O principal ponto na mesa de negociação é o subteto salarial do Judiciário nos Estados, estipulado na reforma em 75% do salário do ministro do STF. Os juízes, com o apoio dos deputados, querem elevar o limite para 90,25% (o que representa R$ 15.496 hoje), mas há forte resistência dos governadores, que temem reflexo negativos nos caixas estaduais.
O governo defende o subteto de 75%, mas não tem disposição de ir até o fim no embate por crer que o problema é basicamente dos Estados. A posição dos juízes e deputados foi fechada pela manhã e seria levada ainda na noite de ontem aos ministros José Dirceu (Casa Civil) e Ricardo Berzoini (Previdência). Hoje, ela será apresentada ao presidente Luiz Inácio Lula da Silva em almoço com todos os líderes da base aliada, na casa de Dirceu. Após consulta aos governadores, Lula dará a palavra final sobre o impasse.
''O diálogo está evoluindo cada vez mais, esperamos que, o mais breve possível, surja a solução esperada'', afirmou Corrêa. Como condição indispensável para o apoio à reivindicação, os deputados novamente apelaram para que Corrêa pressionasse as entidades da magistratura a desistirem da greve marcada para começar na próxima terça-feira, o que acabou ocorrendo ao longo do dia. Ontem, os juízes e promotores desistiram da greve.

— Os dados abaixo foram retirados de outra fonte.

(* ===== verification/JournalProps.v ===== *)
(** * Properties of the journal *)

From S2P Require Import Prelude Python Values Effects Journal JournalFacts.
Local Open Scope Z_scope.

(** ** The plan of an allocation *)

Section plan.
Context (c : str) (j uid gid : Z) (services : list str) (fp rfp : str) (t : tables).

(** The row of a service of the accepted set says it is accepted, for the
    same workload. *)
Definition still_held (s : str) : Prop :=
  exists rr, reservation_rows t !! (c, str_of_Z j, s) = Some rr /\
    ReservationRow.state rr = txt "accepted" /\
    ReservationRow.request_fingerprint rr = Some rfp.

(** An accepted allocation, with its recorded answer *)
Definition accepted_alloc (row : Allocation.t) : Prop :=
  Allocation.state row = txt "accepted" /\ is_Some (Allocation.response row).

(** What a reserve of an allocation must not go on from *)
Definition refused (row : Allocation.t) : Prop :=
  Allocation.job_uid row <> uid \/ Allocation.job_gid row <> gid \/
  (accepted_alloc row /\
    (exists s, s ∈ services /\ s ∈ Allocation.service_set row /\ ~ (still_held s))) \/
  Allocation.state row ∈ [txt "reserving"; txt "rolling-back"; txt "extending"; txt "released"] \/
  ((Allocation.state row ∉ [txt "delayed"; txt "rolled-back"]) /\
    Allocation.request_fingerprint row = fp /\ Allocation.response row = None).
(* ===== verification/DefwClient.v ===== *)
(** * The QFw adapter ([defw_client.py])

    Discovery of a QPM and the normalisation of what it answers. The DEFw
    classes are parameters: a managed lifecycle binding per service and the API
    objects it hands out, with the calls the adapter makes on them. Their
    replies are arbitrary values. *)

From S2P Require Import Prelude Python Utf8 Enums Messages Wire Values Effects SlurmVerifier Adapter.
Local Open Scope Z_scope.

(** [QPMLifecycleBinding] and its API objects. *)
Class DefwEnv (E L H : Type) := {
  binding_factory : str -> M E L;
  binding_start : L -> M E unit;
  binding_close : L -> M E unit;
  snapshot : L -> M E pyval;
  (** [lifecycle.api(kind, expected_runtime_id=...)] *)
  lifecycle_api : L -> str -> str -> M E H;
  is_ready : H -> M E pyval;
  api_reserve : H -> pyval -> M E pyval;
  api_evaluate : H -> pyval -> M E pyval;
  api_release : H -> option Z -> Z -> M E pyval;
}.

(** The adapter object: started or not, its bindings by service in insertion
    order, and the environment behind it. *)
Record adapter {E L : Type} := mk_adapter {
  started : bool;
  bindings : list (str * L);
  ext : E;
}.
Arguments adapter : clear implicits.
Arguments mk_adapter {E L}.

(** ** Normalisation of replies *)

Section replies.
Context {ucd : UnicodeData}.

Definition adapter_error (msg : str) : exn := QFwAdapterError msg.

(** [except (TypeError, ValueError)] *)
Definition bad_int (e : exn) : bool :=
  match e with PyError TypeError _ | PyError ValueError _ => true | _ => false end.

(** [try: int(v) except (TypeError, ValueError)] *)
Definition int_or (v : pyval) (e : exn) : result Z :=
  match py_int v with
  | Raise e' => if bad_int e' then Raise e else Raise e'
  | r => r
  end.

Definition _optional_int (value : pyval) : result (option Z) :=
  let invalid := adapter_error (txt "QPM reserve returned an invalid time value") in
  match value with
  | PNone => Ok None
  | PBool _ => Raise invalid
  | _ =>
      selected ← int_or value invalid;
      if (0 <=? selected) && (selected <? 2 ^ 64) then Ok (Some selected)
      else Raise invalid
  end.

(** [str(raw.get("status", "")).lower()] *)
Definition reply_status (d : list (str * pyval)) : str :=
  lower (py_str (default (PStr []) (assoc (txt "status") d))).

Definition _returned_reservation_id (value : pyval) : result (option Z) :=
  match value with
  | PDict d =>
      match py_int (default PNone (assoc (txt "reservation_id") d)) with
      | Raise e => if bad_int e then Ok None else Raise e
      | Ok rid => Ok (if (0 <? rid) && (rid <? 2 ^ 64) then Some rid else None)
      end
  | _ => Ok None
  end.

Definition _accepted_reservation_id (value : pyval) : result (option Z) :=
  match value with
  | PDict d =>
      if bool_decide (reply_status d = txt "accepted") then _returned_reservation_id value
      else Ok None
  | _ => Ok None
  end.

Definition decision_of_status (status : str) : option AdmissionDecision.t :=
  if decide (status = txt "accepted") then Some AdmissionDecision.ACCEPTED
  else if decide (status = txt "delayed") then Some AdmissionDecision.DELAYED
  else if decide (status = txt "rejected") then Some AdmissionDecision.REJECTED
  else None.

(** [reservation_id in (0, "0")] *)
Definition is_zero_id (v : pyval) : bool :=
  bool_decide (v = PInt 0) || bool_decide (v = PBool false) || bool_decide (v = PStr (txt "0")).

Definition _normalize_admission {H} (binding : QPMBinding H) (raw : pyval)
    (reserve : bool) : result ServiceResult.t :=
  match raw with
  | PDict d =>
      let get key := default PNone (assoc (txt key) d) in
      let status := reply_status d in
      match decision_of_status status with
      | None =>
          Raise (adapter_error
                   (txt "QPM admission returned invalid status " ++ repr status))
      | Some decision =>
          let accepted := reserve && bool_decide (decision = AdmissionDecision.ACCEPTED) in
          let raw_id := get "reservation_id" in
          reservation_id ←
            (if is_zero_id raw_id then Ok None
             else if bool_decide (raw_id = PNone) then Ok None
             else z ← int_or raw_id (adapter_error
                        (txt "QPM admission returned an invalid reservation ID"));
                  Ok (Some z));
          let invalid_reason :=
            adapter_error (txt "QPM admission returned an invalid reason code") in
          reason ←
            match default (PInt 0) (assoc (txt "reason_code") d) with
            | PInt z => if (0 <=? z) && (z <? 2 ^ 32) then Ok z else Raise invalid_reason
            | _ => Raise invalid_reason
            end;
          _ ← raise_if
                (accepted && match reservation_id with
                             | Some rid => negb ((0 <? rid) && (rid <? 2 ^ 64))
                             | None => true
                             end)
                (adapter_error (txt "accepted QPM reservation lacks a valid reservation ID"));
          _ ← raise_if (negb reserve && bool_decide (is_Some reservation_id))
                (adapter_error (txt "QPM evaluation returned a reservation ID"));
          let diagnostic := py_or (get "message") (get "reason") in
          retry_after_ns ← _optional_int (get "retry_after_ns");
          estimated_start_ns ← _optional_int (get "estimated_start_ns");
          estimated_finish_ns ← _optional_int (get "estimated_finish_ns");
          Ok (ServiceResult.mk (service_id binding) decision reason
                (if accepted then reservation_id else None)
                retry_after_ns estimated_start_ns estimated_finish_ns
                (Some (runtime_id binding)) (Some (generation binding))
                (if truthy diagnostic then Some (bounded_diagnostic (py_str diagnostic))
                 else None))
      end
  | _ => Raise (adapter_error (txt "QPM admission returned a non-mapping"))
  end.

(** [o or 0] *)
Definition or_zero (o : option Z) : Z := default 0 o.
(** a truthy text *)
Definition some_text (o : option str) : list str :=
  match o with Some (c :: s) => [c :: s] | _ => [] end.

Definition _admission_payload (request : ReserveRequest.t) (job : VerifiedJob.t)
    : result pyval :=
  match ReserveRequest.workload request with
  | None => Raise (adapter_error (txt "admission request lacks a workload"))
  | Some w =>
      let cluster := ReserveRequest.cluster_name request in
      let job_id := str_of_Z (ReserveRequest.canonical_job_id request) in
      let joined := join (txt ":")
        (some_text (VerifiedJob.account job) ++ some_text (VerifiedJob.qos job)) in
      let scope := if bool_decide (joined = []) then cluster else joined in
      Ok (PDict [
        (txt "request_id", PInt (ReserveRequest.request_id request));
        (txt "owner", PDict [
           (txt "user", PStr (VerifiedJob.username job));
           (txt "uid", PInt (VerifiedJob.uid job));
           (txt "gid", PInt (VerifiedJob.gid job))]);
        (txt "scheduler", PStr (txt "slurm"));
        (txt "launcher", PDict [
           (txt "scheduler", PStr (txt "slurm"));
           (txt "cluster_name", PStr cluster)]);
        (txt "job_id", PStr job_id);
        (txt "allocation_id", PStr (cluster ++ txt ":" ++ job_id));
        (txt "scope_id", PStr scope);
        (txt "account", PText (VerifiedJob.account job));
        (txt "qos", PText (VerifiedJob.qos job));
        (txt "priority", PInt (or_zero (VerifiedJob.priority job)));
        (txt "workload_kind", PStr (lower (enum_name (Workload.kind w))));
        (txt "walltime_ns", PInt (Workload.walltime_ns w));
        (txt "ttl_ns", PInt (Workload.walltime_ns w));
        (txt "task_class", PDict [
           (txt "class_id", PInt 1);
           (txt "count", PInt (Workload.circuit_count w));
           (txt "qubit_count", PInt (Workload.max_qubits w));
           (txt "depth", PInt (Workload.max_depth w));
           (txt "shots", PInt (Workload.max_shots w));
           (txt "one_q_gate_count", PInt (or_zero (Workload.max_one_q_gates w)));
           (txt "two_q_gate_count", PInt (or_zero (Workload.max_two_q_gates w)));
           (txt "measurement_count", PInt (or_zero (Workload.max_measurements w)))])])
  end.
End replies.

(** ** The adapter *)

Section client.
Context {ucd : UnicodeData} {E L H : Type} {denv : DefwEnv E L H}.
Implicit Types (b : QPMBinding H).

Abbreviation A := (adapter E L).

(** A call on the environment *)
Definition extern {R} (m : M E R) : M A R :=
  zoom ext (fun e a => mk_adapter (started a) (bindings a) e) m.

Definition lookup_binding (s : str) (l : list (str * L)) : option L :=
  snd <$> List.find (fun p => bool_decide (p.1 = s)) l.

Definition _managed_binding (service_id : str) : M A L :=
  known ← gets (fun a => lookup_binding service_id (bindings a));
  match known with
  | Some binding => mret binding
  | None =>
      binding ← extern (binding_factory service_id);
      _ ← extern (binding_start binding);
      _ ← modify (fun a => mk_adapter (started a) (bindings a ++ [(service_id, binding)]) (ext a));
      mret binding
  end.

(** [except QFwAdapterError: raise / except Exception as error: raise
    QFwAdapterError(...)] *)
Definition wrap_errors {R} (prefix : str) (m : M A R) : M A R :=
  try_except m (fun e =>
    raise (if isa_QFwAdapterError e then e else adapter_error (prefix ++ exn_str e))).

Definition resolve (s : str) : M A (QPMBinding H) :=
  let fail msg := adapter_error (txt "QPM " ++ repr s ++ txt msg) in
  ready ← gets started;
  _ ← raise_when (negb ready) (adapter_error (txt "QFw adapter is not started"));
  '(current, runtime_id, admission) ←
    wrap_errors (txt "cannot resolve QPM " ++ repr s ++ txt ": ") (
      lifecycle ← _managed_binding s;
      identity ← extern (snapshot lifecycle);
      available ← lift (py_get identity (txt "available"));
      _ ← raise_when (negb (truthy available)) (fail " is unavailable"%string);
      rid ← lift (py_get identity (txt "runtime_id"));
      _ ← raise_when (negb (truthy rid)) (fail " is unavailable"%string);
      let runtime_id := py_str rid in
      control ← extern (lifecycle_api lifecycle (txt "control") runtime_id);
      readiness ← extern (is_ready control);
      _ ← raise_when (match readiness with
                      | PDict d => negb (truthy (default PNone (assoc (txt "ready") d)))
                      | _ => true
                      end) (fail " is not ready"%string);
      current ← extern (snapshot lifecycle);
      available ← lift (py_get current (txt "available"));
      rid ← lift (py_get current (txt "runtime_id"));
      _ ← raise_when (negb (truthy available) || negb (bool_decide (py_str rid = runtime_id)))
            (fail " changed while checking readiness"%string);
      admission ← extern (lifecycle_api lifecycle (txt "admission") runtime_id);
      mret (current, runtime_id, admission));
  generation ← lift (py_get current (txt "generation"));
  _ ← raise_when (bool_decide (generation = PNone))
        (fail " lacks runtime identity or generation"%string);
  generation ← lift (py_int generation);
  mret (mk_binding s runtime_id generation admission).

Definition close : M A unit :=
  taken ← gets bindings;
  _ ← modify (fun a => mk_adapter (started a) [] (ext a));
  _ ← mapM (fun p => extern (binding_close p.2)) taken;
  mret tt.

(** [try: call except Exception as error: raise QFwAdapterError(...)] *)
Definition qpm_call {R} b (what : string) (m : M E R) : M A R :=
  try_except (extern m) (fun e =>
    raise (adapter_error
      (txt "QPM " ++ repr (service_id b) ++ txt " " ++ txt what ++ txt " failed: " ++ exn_str e))).

Definition release b (reservation_id : option Z) (reason : Z) : M A (list (str * pyval)) :=
  result ← qpm_call b "release" (api_release (admission b) reservation_id reason);
  match result with
  | PDict d => mret d
  | _ => raise (adapter_error (txt "QPM release returned a non-mapping"))
  end.

(** Normalise a reply; when that fails, release the reservation [leaked]
    finds in it. *)
Definition normalize_or_release b (raw : pyval) (reserve : bool)
    (leaked : pyval -> result (option Z)) (what : string) : M A ServiceResult.t :=
  match _normalize_admission b raw reserve with
  | Raise (QFwAdapterError msg) =>
      reservation_id ← lift (leaked raw);
      _ ← match reservation_id with
          | None => mret tt
          | Some rid =>
              fun a =>
                match release b (Some rid) 1 a with
                | (Ok _, a') => (Ok tt, a')
                | (Raise (QFwAdapterError cleanup), a') =>
                    (Raise (adapter_error
                       (msg ++ txt "; " ++ txt what ++ txt " cleanup failed: " ++ cleanup)), a')
                | (Raise e, a') => (Raise e, a')
                end
          end;
      raise (QFwAdapterError msg)
  | r => lift r
  end.

Definition reserve b (request : ReserveRequest.t) (job : VerifiedJob.t)
    : M A ServiceResult.t :=
  payload ← lift (_admission_payload request job);
  raw ← qpm_call b "reserve" (api_reserve (admission b) payload);
  normalize_or_release b raw true _accepted_reservation_id "malformed acceptance".

Definition evaluate b (request : ReserveRequest.t) (job : VerifiedJob.t)
    : M A ServiceResult.t :=
  payload ← lift (_admission_payload request job);
  raw ← qpm_call b "evaluate" (api_evaluate (admission b) payload);
  normalize_or_release b raw false _returned_reservation_id "evaluation".
End client.

(** ** The adapter implements the coordinator's interface *)

#[export] Instance defw_adapter {ucd : UnicodeData} {E L H} `{DefwEnv E L H} :
    AdapterOps (adapter E L) H := {|
  a_resolve := resolve;
  a_evaluate := evaluate;
  a_reserve := reserve;
  a_release := release;
|}.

O Judiciário tenta agora convencer os governadores - principal foco de resistência contra o aumento do subteto - para que aceitam a proposta. No encontro com os deputados, Corrêa cobrou a necessidade de regulamentação do artigo 93 da Constituição, que estabelece as regras para os salários dos juízes. Na prática, o artigo dá uma margem de subteto entre 85,5% e 90,25% do salário do STF. Corrêa disse no encontro não ver problema na possibilidade de uma lei estadual diminuir o subteto para aquele Estado, por exemplo, para 85,5%.